* WHAT IS EXPECTED *
Using the listing below, set down exactly the lines starting at the line that contains "r ←? hash_one_chunk" and ending at the line that contains "then mret (Err (FullArtifactError.FinalChunkEmpty", both included, and no others.

* GIVEN DATA *
(** ** [full_artifact.rs] *)

Record FullArtifactRequest : Type := {
  fr_transfer_id : Uuid;
  fr_chunk_count : N;
  fr_chunk_size : N;
}.

Record FullArtifactDigest : Type := {
  fd_transfer_id : Uuid;
  fd_chunk_count : N;
  fd_total_size : N;
  fd_digest : Sha256Digest;
}.

Module FullArtifactError.
Inductive t : Type :=
| RequiredChunkMissing (transfer_id : Uuid) (chunk_index : N)
| RequiredChunkUnreadable (transfer_id : Uuid) (chunk_index : N) (source : StorageError.t)
| ChunkReadFailed (transfer_id : Uuid) (chunk_index : N) (source : IoError.t)
| ChunkExceedsChunkSize (transfer_id : Uuid) (chunk_index chunk_size : N)
| NonFinalChunkTooShort (transfer_id : Uuid) (chunk_index chunk_size observed : N)
| FinalChunkEmpty (transfer_id : Uuid) (chunk_index : N)
| TotalSizeOverflow (transfer_id : Uuid)
| BlockingTaskFailed.
End FullArtifactError.

Definition checked_sub (x y : N) : option N := if (y <=? x)%N then Some (x - y)%N else None.
Definition checked_mul (x y : N) : option N :=
  if (x * y <=? u64_max)%N then Some (x * y)%N else None.

Definition size_formula_holds (chunk_count chunk_size total_size : N) : bool :=
  match checked_sub chunk_count 1 with
  | None => (total_size =? 0)%N
  | Some last =>
      match checked_mul last chunk_size with
      | None => false
      | Some full_prefix =>
          match checked_sub total_size full_prefix with
          | None => false
          | Some final_size => (1 <=? final_size)%N && (final_size <=? chunk_size)%N
          end
      end
  end.

Section FullArtifact.
Context {sha : Sha256} {disp : UuidDisplay}.

Definition RECONSTRUCT_BUF_LEN : nat := N.to_nat 65536.

(** The read loop of [hash_one_chunk]; the hasher and the total are [&mut]. *)
Fixpoint hash_loop (fuel : nat) (transfer_id : Uuid) (chunk_index chunk_size : N) (ino : nat)
    (hasher : Hasher) (total_size chunk_bytes : N)
  : proc (result FullArtifactError.t (Hasher * N * N)) :=
  match fuel with
  | 0 => Spin
  | S fuel =>
      buf ←? with_err (FullArtifactError.ChunkReadFailed transfer_id chunk_index)
               (call (Read ino (N.to_nat chunk_bytes) RECONSTRUCT_BUF_LEN));
      match buf with
      | [] => mret (Ok (hasher, total_size, chunk_bytes))
      | _ =>
          let read := N.of_nat (length buf) in
          match checked_add chunk_bytes read with
          | None => mret (Err (FullArtifactError.TotalSizeOverflow transfer_id))
          | Some chunk_bytes =>
              if (chunk_size <? chunk_bytes)%N
              then mret (Err (FullArtifactError.ChunkExceedsChunkSize transfer_id chunk_index
                                chunk_size))
              else
                match checked_add total_size read with
                | None => mret (Err (FullArtifactError.TotalSizeOverflow transfer_id))
                | Some total_size =>
                    hash_loop fuel transfer_id chunk_index chunk_size ino (hasher ++ buf)
                      total_size chunk_bytes
                end
          end
      end
  end.

(** Each iteration but the last reads a byte and at most [chunk_size] are read without
    returning, so the bound is never used up. *)
Definition hash_one_chunk (root : path) (transfer_id : Uuid) (chunk_index chunk_size : N)
    (hasher : Hasher) (total_size : N) : proc (result FullArtifactError.t (Hasher * N * N)) :=
  reader ← open_final root transfer_id chunk_index;
  match reader with
  | Err (StorageError.FinalizedChunkNotFound _ _) =>
      mret (Err (FullArtifactError.RequiredChunkMissing transfer_id chunk_index))
  | Err source =>
      mret (Err (FullArtifactError.RequiredChunkUnreadable transfer_id chunk_index source))
  | Ok ino =>
      hash_loop (S (S (N.to_nat chunk_size))) transfer_id chunk_index chunk_size ino hasher
        total_size 0
  end.

(** The loop over [0..chunk_count]; [remaining] counts the chunks still to come. *)
Fixpoint compute_loop (root : path) (transfer_id : Uuid) (chunk_count chunk_size : N)
    (remaining : nat) (hasher : Hasher) (total_size : N)
  : proc (result FullArtifactError.t (Hasher * N)) :=
  match remaining with
  | 0 => mret (Ok (hasher, total_size))
  | S remaining =>
      let chunk_index := (chunk_count - N.of_nat (S remaining))%N in
      let is_final_chunk := (chunk_index =? chunk_count - 1)%N in
      r ←? hash_one_chunk root transfer_id chunk_index chunk_size hasher total_size;
      let '(hasher, total_size, chunk_bytes) := r in
      if is_final_chunk && (chunk_bytes =? 0)%N
      then mret (Err (FullArtifactError.FinalChunkEmpty transfer_id chunk_index))
      else if negb is_final_chunk && negb (chunk_bytes =? chunk_size)%N
      then mret (Err (FullArtifactError.NonFinalChunkTooShort transfer_id chunk_index chunk_size
                        chunk_bytes))
      else compute_loop root transfer_id chunk_count chunk_size remaining hasher total_size
  end.

(** [debug_assert!] is a panic in debug builds. *)
Definition compute (root : path) (request : FullArtifactRequest)
  : proc (result FullArtifactError.t FullArtifactDigest) :=
  r ←? compute_loop root (fr_transfer_id request) (fr_chunk_count request)
         (fr_chunk_size request) (N.to_nat (fr_chunk_count request)) [] 0;
  if negb (size_formula_holds (fr_chunk_count request) (fr_chunk_size request) r.2) then Panic
  else mret (Ok {| fd_transfer_id := fr_transfer_id request;
                   fd_chunk_count := fr_chunk_count request; fd_total_size := r.2;
                   fd_digest := hasher_finalize r.1 |}).
End FullArtifact.

(** ** [upload.rs] *)

Record StageRequest : Type := {
  sr_transfer_id : Uuid;
  sr_chunk_index : N;
  sr_chunk_size : N;
  sr_declared_digest : str;
}.

Module StageOutcome.
Inductive t : Type :=
| Finalized (size : N) (digest : str)
| EmptyBody
| TooLarge
| DigestMismatch
| LocalIdentityConflict
| StorageUnavailable.
End StageOutcome.

Module PumpMessage.
Inductive t : Type := Data (bytes : list byte) | Truncated.
End PumpMessage.

(** A frame of the request body: data, trailers, or the end of a broken connection. *)
Module BodyFrame.
Inductive t : Type := Data (bytes : list byte) | Trailers | Error.
End BodyFrame.

(** What the pump sends for a body, until the channel is closed. *)
Fixpoint pump (body : list BodyFrame.t) : list PumpMessage.t :=
  match body with
  | [] => []
  | BodyFrame.Data [] :: rest | BodyFrame.Trailers :: rest => pump rest
  | BodyFrame.Data bytes :: rest => PumpMessage.Data bytes :: pump rest
  | BodyFrame.Error :: _ => [PumpMessage.Truncated]
  end.

Section Upload.
Context {b64 : Base64} {sha : Sha256} {disp : UuidDisplay} {simple : UuidSimple}.

(** [while let Some(message) = rx.blocking_recv()]: the staging handle, or the outcome of an
    early return. *)
Fixpoint receive_loop (staging : StagingChunk) (rx : list PumpMessage.t)
  : proc (result StageOutcome.t StagingChunk) :=
  match rx with
  | [] => mret (Ok staging)
  | PumpMessage.Data bytes :: rx =>
      written ← StagingChunk_write staging bytes;
      let '(staging, write_result) := written in
      match write_result with
      | Err err =>
          let outcome := match err with
                         | StorageError.Oversize _ => StageOutcome.TooLarge
                         | _ => StageOutcome.StorageUnavailable
                         end in
          _ ← discard staging; mret (Err outcome)
      | Ok () => receive_loop staging rx
      end
  | PumpMessage.Truncated :: _ =>
      _ ← discard staging; mret (Err StageOutcome.StorageUnavailable)
  end.

Definition finish_stage (fuel : nat) (declared_digest : str) (staging : StagingChunk)
  : proc StageOutcome.t :=
  let size := st_written staging in
  if (size =? 0)%N then _ ← discard staging; mret StageOutcome.EmptyBody
  else
    let computed := to_base64url_no_pad (staging_digest staging) in
    if negb (bool_decide (computed = declared_digest))
    then _ ← discard staging; mret StageOutcome.DigestMismatch
    else if (4294967295 <? size)%N
    then _ ← discard staging; mret StageOutcome.StorageUnavailable
    else
      finalized ← finalize fuel staging;
      mret match finalized with
           | Ok _ => StageOutcome.Finalized size computed
           | Err (StorageError.FinalizedChunkConflict _ _) => StageOutcome.LocalIdentityConflict
           | Err StorageError.EmptyChunk => StageOutcome.EmptyBody
           | Err _ => StageOutcome.StorageUnavailable
           end.

Definition stage_worker (fuel : nat) (root : path) (request : StageRequest)
    (rx : list PumpMessage.t) (drawn : Uuid) : proc StageOutcome.t :=
  begun ← begin_stage root (sr_transfer_id request) (sr_chunk_index request)
            (sr_chunk_size request) drawn;
  match begun with
  | Err _ => mret StageOutcome.StorageUnavailable
  | Ok staging =>
      received ← receive_loop staging rx;
      match received with
      | Err outcome => mret outcome
      | Ok staging => finish_stage fuel (sr_declared_digest request) staging
      end
  end.
End Upload.
(* ===== verification/StorageExact.v ===== *)
(** * Exact results of storage programs

    What the programs of [WorkerStorage] do when run alone while no call fails, for every
    size of reads: reconstruction equals a reference definition over whole chunks, an upload
    answers as its messages and the stored chunk determine. *)

From stdpp Require Import prelude gmap strings.
From Stdlib Require Import Strings.Byte NArith ZArith.
From S2P Require Import Prelude.
From S2P Require Import External.
From S2P Require Import Runtime.
From S2P Require Import FileSystem.
From S2P Require Import StorageLogic.
From S2P Require Import WorkerStorage.
From S2P Require Import StoragePrograms.

(** ** Calm runs *)

Definition calm (ch : choice) : Prop := ch_fail ch = false ∧ ch_bad ch = [].

(** [p], run alone from [s] with calls that do not fail, ends with [Q]. *)
Fixpoint calmly {A} (p : proc A) (s : fs) (Q : fs → A → Prop) : Prop :=
  match p with
  | Ret a => Q s a
  | Call c k => ∀ ch, calm ch → calmly (k (exec c ch s).2) (exec c ch s).1 Q
  | Panic | Spin => False
  end.

Lemma calmly_mono {A} (p : proc A) s (Q1 Q2 : fs → A → Prop) :
  (∀ s a, Q1 s a → Q2 s a) → calmly p s Q1 → calmly p s Q2.
Proof.
  intros HQ. revert s. induction p as [a|R c k IH| |]; intros s; simpl; [by auto| |done|done].
  intros H ch Hch. by apply IH, H.
Qed.

Lemma calmly_bind {A B} (p : proc A) (f : A → proc B) s Q :
  calmly p s (λ s' a, calmly (f a) s' Q) → calmly (p ≫= f) s Q.
Proof.
  revert s. induction p as [a|R c k IH| |]; intros s; simpl; [done| |done|done].
  intros H ch Hch. by apply IH, H.
Qed.

Lemma calmly_try {E A B} (p : proc (result E A)) (f : A → proc (result E B)) s Q :
  calmly p s (λ s' r, match r with Ok a => calmly (f a) s' Q | Err e => Q s' (Err e) end) →
  calmly (try_ p f) s Q.
Proof. intros H. apply calmly_bind. revert H. apply calmly_mono. by intros s' [a|e]. Qed.

Lemma calmly_with_err {E F A} (f : E → F) (p : proc (result E A)) s Q :
  calmly p s (λ s' r, Q s' (map_err f r)) → calmly (with_err f p) s Q.
Proof. intros H. apply calmly_bind. revert H. apply calmly_mono. by intros s' r. Qed.

Lemma calmly_call {R} (c : sys R) s Q :
  (∀ ch, calm ch → Q (exec c ch s).1 (exec c ch s).2) → calmly (call c) s Q.
Proof. done. Qed.

Lemma calmly_step {R} (c : sys R) s s' r Q :
  (∀ ch, calm ch → exec c ch s = (s', r)) → Q s' r → calmly (call c) s Q.
Proof. intros Hex HQ ch Hch. by rewrite Hex. Qed.

Lemma calmly_ret {A} (a : A) s Q : Q s a → calmly (mret a) s Q.
Proof. done. Qed.

(** A calm run is a run. *)
Lemma calmly_run {A} (p : proc A) s Q (f : nat → choice) :
  calmly p s Q → (∀ n, calm (f n)) →
  ∃ n s' a, run p (f <$> seq 0 n) s = (s', Some a) ∧ Q s' a.
Proof.
  revert s f. induction p as [a|R c k IH| |]; intros s f Hp Hf; simpl in Hp; try done.
  - by exists 0, s, a.
  - destruct (exec c (f 0) s) as [s1 r] eqn:Hex. specialize (Hp (f 0) (Hf 0)). rewrite Hex in Hp.
    destruct (IH r s1 (λ n, f (S n))) as (n & s' & a & Hr & HQ); [done|by auto|].
    exists (S n), s', a. split; [|done]. cbn [seq]. rewrite <-fmap_S_seq, fmap_cons,
      <-list_fmap_compose. cbn [run]. by rewrite Hex.
Qed.

(** ** Rebuilding an Artifact *)

Section Rebuild.
Context {sha : Sha256} {disp : UuidDisplay} (root : path).

(** The chunk at an index, read whole. *)
Definition chunk_at (s : fs) (t : Uuid) (i : N) : result FullArtifactError.t (list byte) :=
  match fs_tree s !! final_path root t i with
  | None => Err (FullArtifactError.RequiredChunkMissing t i)
  | Some (NFile ino) => Ok (default [] (fs_data s !! ino))
  | Some _ => Err (FullArtifactError.RequiredChunkUnreadable t i
                     (StorageError.FinalizedChunkNotRegular t i))
  end.

(** The chunks from [index] on: [remaining] of them. *)
Fixpoint rebuild_from (s : fs) (t : Uuid) (size : N) (index : N) (remaining : nat)
  : result FullArtifactError.t (list (list byte)) :=
  match remaining with
  | 0 => Ok []
  | S remaining =>
      d ← chunk_at s t index;
      let len := N.of_nat (length d) in
      if (size <? len)%N then Err (FullArtifactError.ChunkExceedsChunkSize t index size)
      else if bool_decide (remaining = 0)
      then if (len =? 0)%N then Err (FullArtifactError.FinalChunkEmpty t index) else Ok [d]
      else if negb (len =? size)%N
      then Err (FullArtifactError.NonFinalChunkTooShort t index size len)
      else ds ← rebuild_from s t size (index + 1) remaining; Ok (d :: ds)
  end.

(** The reference: read all chunks, then hash their concatenation. *)
Definition rebuild (s : fs) (r : FullArtifactRequest)
  : result FullArtifactError.t FullArtifactDigest :=
  ds ← rebuild_from s (fr_transfer_id r) (fr_chunk_size r) 0 (N.to_nat (fr_chunk_count r));
  Ok {| fd_transfer_id := fr_transfer_id r; fd_chunk_count := fr_chunk_count r;
        fd_total_size := total_length ds; fd_digest := sha256 (concat ds) |}.

Lemma checked_add_fits x y : (x + y ≤ u64_max)%N → checked_add x y = Some (x + y)%N.
Proof. intros H. by apply checked_add_Some. Qed.

Lemma calmly_hash_loop fuel t i size ino h total c s Q :
  let d := default [] (fs_data s !! ino) in
  c ≤ length d → (N.of_nat c ≤ size < 2 ^ 32)%N → N.to_nat size + 2 ≤ fuel + c →
  (total + size ≤ u64_max)%N →
  Q s (if (size <? N.of_nat (length d))%N
       then Err (FullArtifactError.ChunkExceedsChunkSize t i size)
       else Ok (h ++ d, (total + N.of_nat (length d))%N, N.of_nat (length d))) →
  calmly (hash_loop fuel t i size ino (h ++ take c d) (total + N.of_nat c) (N.of_nat c)) s Q.
Proof.
  intros d. revert c. induction fuel as [|fuel IH]; intros c Hle Hsize Hfuel Htot HQ; [lia|].
  cbn [hash_loop]. apply calmly_try, calmly_with_err, calmly_call. intros ch [Hch _].
  cbn [exec fst snd]. rewrite Hch, Nat2N.id. fold d. cbn [map_err].
  set (n := max 1 (min (ch_n ch) RECONSTRUCT_BUF_LEN)).
  assert (0 < n ∧ (N.of_nat n ≤ 65536)%N) as [Hn Hn'] by (unfold n, RECONSTRUCT_BUF_LEN; lia).
  destruct (take n (drop c d)) as [|x buf] eqn:Hbuf.
  - assert (drop c d = []) as Hd by (destruct n; [lia|]; by destruct (drop c d)).
    apply (f_equal length) in Hd. rewrite length_drop in Hd. simpl in Hd.
    replace c with (length d) in * by lia. rewrite firstn_all. apply calmly_ret.
    by rewrite (proj2 (N.ltb_ge _ _)) in HQ by lia.
  - assert (0 < length (take n (drop c d))) as Hpos by (rewrite Hbuf; simpl; lia).
    rewrite <-Hbuf. set (m := min n (length d - c)).
    assert (length (take n (drop c d)) = m) as Hlen by (by rewrite length_take, length_drop).
    rewrite Hlen in *. cbv zeta.
    rewrite checked_add_fits by (unfold u64_max, m in *; lia). cbv beta iota.
    destruct (size <? N.of_nat c + N.of_nat m)%N eqn:Hlt.
    + apply N.ltb_lt in Hlt. apply calmly_ret.
      by rewrite (proj2 (N.ltb_lt _ _)) in HQ by (unfold m in *; lia).
    + apply N.ltb_ge in Hlt.
      rewrite checked_add_fits by (unfold u64_max in *; lia). cbv beta iota.
      rewrite <-app_assoc, take_take_drop, <-N.add_assoc, <-!Nat2N.inj_add.
      replace (take (c + n) d) with (take (c + m) d).
      * apply IH; [unfold m; lia|lia|lia|lia|done].
      * unfold m. destruct (decide (n ≤ length d - c)); [by rewrite Nat.min_l|].
        rewrite Nat.min_r, !take_ge by lia. done.
Qed.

* RESULT FOR THIS EXERCISE *
      r ←? hash_one_chunk root transfer_id chunk_index chunk_size hasher total_size;
      let '(hasher, total_size, chunk_bytes) := r in
      if is_final_chunk && (chunk_bytes =? 0)%N
      then mret (Err (FullArtifactError.FinalChunkEmpty transfer_id chunk_index))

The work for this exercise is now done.